(* ===== verification/Errors.v ===== *)
(** * Error values

    Go's [error] values as the engine builds them: sentinel variables declared
    with [errors.New], opaque errors from the outside (the database, the
    application's handlers, gRPC), and the wrappers that [fmt.Errorf] with [%w]
    and the supervisor package add.  [errors.Is] and [errors.AsType] walk the
    tree of wrapped errors.

    Models [internal/supervisor/error.go], [internal/x/xsql/deadlock.go], the sentinels of
    [internal/eventstream], [internal/eventstream/source] and
    [internal/messagepump]. *)

From S2P Require Import Prelude.

(** The variables that the engine, or the standard library, declares with
    [errors.New] and that the engine compares against. *)
Inductive sentinel : Type :=
| Canceled | DeadlineExceeded                (* package context *)
| EOF                                        (* package io *)
| ErrNoRows                                  (* package database/sql *)
| ErrUnsupported                             (* package errors *)
| ErrConsumerTooSlow | ErrUnrecognizedStream
| ErrOffsetOutOfRange | ErrInvalidSegment    (* source/errors.go *)
| ErrStreamNotFound                          (* eventstream/catalog.go *)
| errFeedClosed | errCaughtUp                (* eventstream/feed.go *)
| ErrFailed | ErrBusy                        (* messagepump/driver.go *)
| ErrNotSupported                            (* package dogma *)
| ErrEventObserverNotSatisfied.              (* package dogma *)

#[global] Instance sentinel_eq_dec : EqDecision sentinel.
Proof. solve_decision. Defined.

(** The gRPC status codes that the engine sends or reacts to. *)
Inductive code : Type :=
| Aborted | Unimplemented | NotFound | OutOfRange | InvalidArgument | OtherCode.

#[global] Instance code_eq_dec : EqDecision code.
Proof. solve_decision. Defined.

Inductive error : Type :=
| Sentinel (s : sentinel)
| Opaque (msg : string)                      (* an error with nothing to unwrap *)
| Wrap (msg : string) (e : error)            (* fmt.Errorf with one %w *)
| Wrap2 (msg : string) (e1 e2 : error)       (* fmt.Errorf with two %w *)
| Status (c : code) (msg : string)           (* status.Error *)
| PanicError (value : string)                (* xerrors.PanicError *)
| PgError (code msg : string)                (* pgconn.PgError *)
| fatalError (e : error)
| persistentError (e : error).

#[global] Instance error_eq_dec : EqDecision error.
Proof. solve_decision. Defined.

(** [supervisor.Fatal] and [supervisor.Persistent]. *)
Definition Fatal (e : error) : error := fatalError e.
Definition Persistent (e : error) : error := persistentError e.

(** [errors.Is(e, s)] for a sentinel [s]. *)
Fixpoint Is (e : error) (s : sentinel) : bool :=
  match e with
  | Sentinel s' => bool_decide (s' = s)
  | Opaque _ | Status _ _ | PanicError _ | PgError _ _ => false
  | Wrap _ e' | fatalError e' | persistentError e' => Is e' s
  | Wrap2 _ e1 e2 => Is e1 s || Is e2 s
  end.

(** [errors.AsType[fatalError](e)], returning the wrapped error. *)
Fixpoint AsFatal (e : error) : option error :=
  match e with
  | fatalError e' => Some e'
  | Wrap _ e' | persistentError e' => AsFatal e'
  | Wrap2 _ e1 e2 =>
      match AsFatal e1 with Some f => Some f | None => AsFatal e2 end
  | Sentinel _ | Opaque _ | Status _ _ | PanicError _ | PgError _ _ => None
  end.

(** Whether [errors.AsType[persistentError](e)] succeeds. *)
Fixpoint IsPersistent (e : error) : bool :=
  match e with
  | persistentError _ => true
  | Wrap _ e' | fatalError e' => IsPersistent e'
  | Wrap2 _ e1 e2 => IsPersistent e1 || IsPersistent e2
  | Sentinel _ | Opaque _ | Status _ _ | PanicError _ | PgError _ _ => false
  end.

(** [errors.AsType[*pgconn.PgError](e)], returning its code. *)
Fixpoint AsPgError (e : error) : option string :=
  match e with
  | PgError code _ => Some code
  | Wrap _ e' | fatalError e' | persistentError e' => AsPgError e'
  | Wrap2 _ e1 e2 =>
      match AsPgError e1 with Some c => Some c | None => AsPgError e2 end
  | Sentinel _ | Opaque _ | Status _ _ | PanicError _ => None
  end.

(** [xsql.PanicOnDeadlock]; [testing] is [testing.Testing()]. *)
Definition PanicOnDeadlock (testing : bool) (err : error) : go unit :=
  if testing then
    match AsPgError err with
    | Some code => if decide (code = "40P01") then Panic "deadlock" else Ret tt
    | None => Ret tt
    end
  else Ret tt.

(** [errors.Is(err, s)] where [err] may be nil. *)
Definition IsOpt (e : option error) (s : sentinel) : bool :=
  match e with Some e' => Is e' s | None => false end.

Lemma Is_sentinel s s' : Is (Sentinel s) s' = bool_decide (s = s').
Proof. reflexivity. Qed.

Lemma Is_Persistent e s : Is (Persistent e) s = Is e s.
Proof. reflexivity. Qed.

#[export] Hint Rewrite Is_sentinel Is_Persistent : runkit.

==================================================

Without leaving anything out, output all of the material exactly.

**Task response**
(* ===== verification/Errors.v ===== *)
(** * Error values

    Go's [error] values as the engine builds them: sentinel variables declared
    with [errors.New], opaque errors from the outside (the database, the
    application's handlers, gRPC), and the wrappers that [fmt.Errorf] with [%w]
    and the supervisor package add.  [errors.Is] and [errors.AsType] walk the
    tree of wrapped errors.

    Models [internal/supervisor/error.go], [internal/x/xsql/deadlock.go], the sentinels of
    [internal/eventstream], [internal/eventstream/source] and
    [internal/messagepump]. *)

From S2P Require Import Prelude.

(** The variables that the engine, or the standard library, declares with
    [errors.New] and that the engine compares against. *)
Inductive sentinel : Type :=
| Canceled | DeadlineExceeded                (* package context *)
| EOF                                        (* package io *)
| ErrNoRows                                  (* package database/sql *)
| ErrUnsupported                             (* package errors *)
| ErrConsumerTooSlow | ErrUnrecognizedStream
| ErrOffsetOutOfRange | ErrInvalidSegment    (* source/errors.go *)
| ErrStreamNotFound                          (* eventstream/catalog.go *)
| errFeedClosed | errCaughtUp                (* eventstream/feed.go *)
| ErrFailed | ErrBusy                        (* messagepump/driver.go *)
| ErrNotSupported                            (* package dogma *)
| ErrEventObserverNotSatisfied.              (* package dogma *)

#[global] Instance sentinel_eq_dec : EqDecision sentinel.
Proof. solve_decision. Defined.

(** The gRPC status codes that the engine sends or reacts to. *)
Inductive code : Type :=
| Aborted | Unimplemented | NotFound | OutOfRange | InvalidArgument | OtherCode.

#[global] Instance code_eq_dec : EqDecision code.
Proof. solve_decision. Defined.

Inductive error : Type :=
| Sentinel (s : sentinel)
| Opaque (msg : string)                      (* an error with nothing to unwrap *)
| Wrap (msg : string) (e : error)            (* fmt.Errorf with one %w *)
| Wrap2 (msg : string) (e1 e2 : error)       (* fmt.Errorf with two %w *)
| Status (c : code) (msg : string)           (* status.Error *)
| PanicError (value : string)                (* xerrors.PanicError *)
| PgError (code msg : string)                (* pgconn.PgError *)
| fatalError (e : error)
| persistentError (e : error).

#[global] Instance error_eq_dec : EqDecision error.
Proof. solve_decision. Defined.

(** [supervisor.Fatal] and [supervisor.Persistent]. *)
Definition Fatal (e : error) : error := fatalError e.
Definition Persistent (e : error) : error := persistentError e.

(** [errors.Is(e, s)] for a sentinel [s]. *)
Fixpoint Is (e : error) (s : sentinel) : bool :=
  match e with
  | Sentinel s' => bool_decide (s' = s)
  | Opaque _ | Status _ _ | PanicError _ | PgError _ _ => false
  | Wrap _ e' | fatalError e' | persistentError e' => Is e' s
  | Wrap2 _ e1 e2 => Is e1 s || Is e2 s
  end.

(** [errors.AsType[fatalError](e)], returning the wrapped error. *)
Fixpoint AsFatal (e : error) : option error :=
  match e with
  | fatalError e' => Some e'
  | Wrap _ e' | persistentError e' => AsFatal e'
  | Wrap2 _ e1 e2 =>
      match AsFatal e1 with Some f => Some f | None => AsFatal e2 end
  | Sentinel _ | Opaque _ | Status _ _ | PanicError _ | PgError _ _ => None
  end.

(** Whether [errors.AsType[persistentError](e)] succeeds. *)
Fixpoint IsPersistent (e : error) : bool :=
  match e with
  | persistentError _ => true
  | Wrap _ e' | fatalError e' => IsPersistent e'
  | Wrap2 _ e1 e2 => IsPersistent e1 || IsPersistent e2
  | Sentinel _ | Opaque _ | Status _ _ | PanicError _ | PgError _ _ => false
  end.

(** [errors.AsType[*pgconn.PgError](e)], returning its code. *)
Fixpoint AsPgError (e : error) : option string :=
  match e with
  | PgError code _ => Some code
  | Wrap _ e' | fatalError e' | persistentError e' => AsPgError e'
  | Wrap2 _ e1 e2 =>
      match AsPgError e1 with Some c => Some c | None => AsPgError e2 end
  | Sentinel _ | Opaque _ | Status _ _ | PanicError _ => None
  end.

(** [xsql.PanicOnDeadlock]; [testing] is [testing.Testing()]. *)
Definition PanicOnDeadlock (testing : bool) (err : error) : go unit :=
  if testing then
    match AsPgError err with
    | Some code => if decide (code = "40P01") then Panic "deadlock" else Ret tt
    | None => Ret tt
    end
  else Ret tt.

(** [errors.Is(err, s)] where [err] may be nil. *)
Definition IsOpt (e : option error) (s : sentinel) : bool :=
  match e with Some e' => Is e' s | None => false end.

Lemma Is_sentinel s s' : Is (Sentinel s) s' = bool_decide (s = s').
Proof. reflexivity. Qed.

Lemma Is_Persistent e s : Is (Persistent e) s = Is e s.
Proof. reflexivity. Qed.

#[export] Hint Rewrite Is_sentinel Is_Persistent : runkit.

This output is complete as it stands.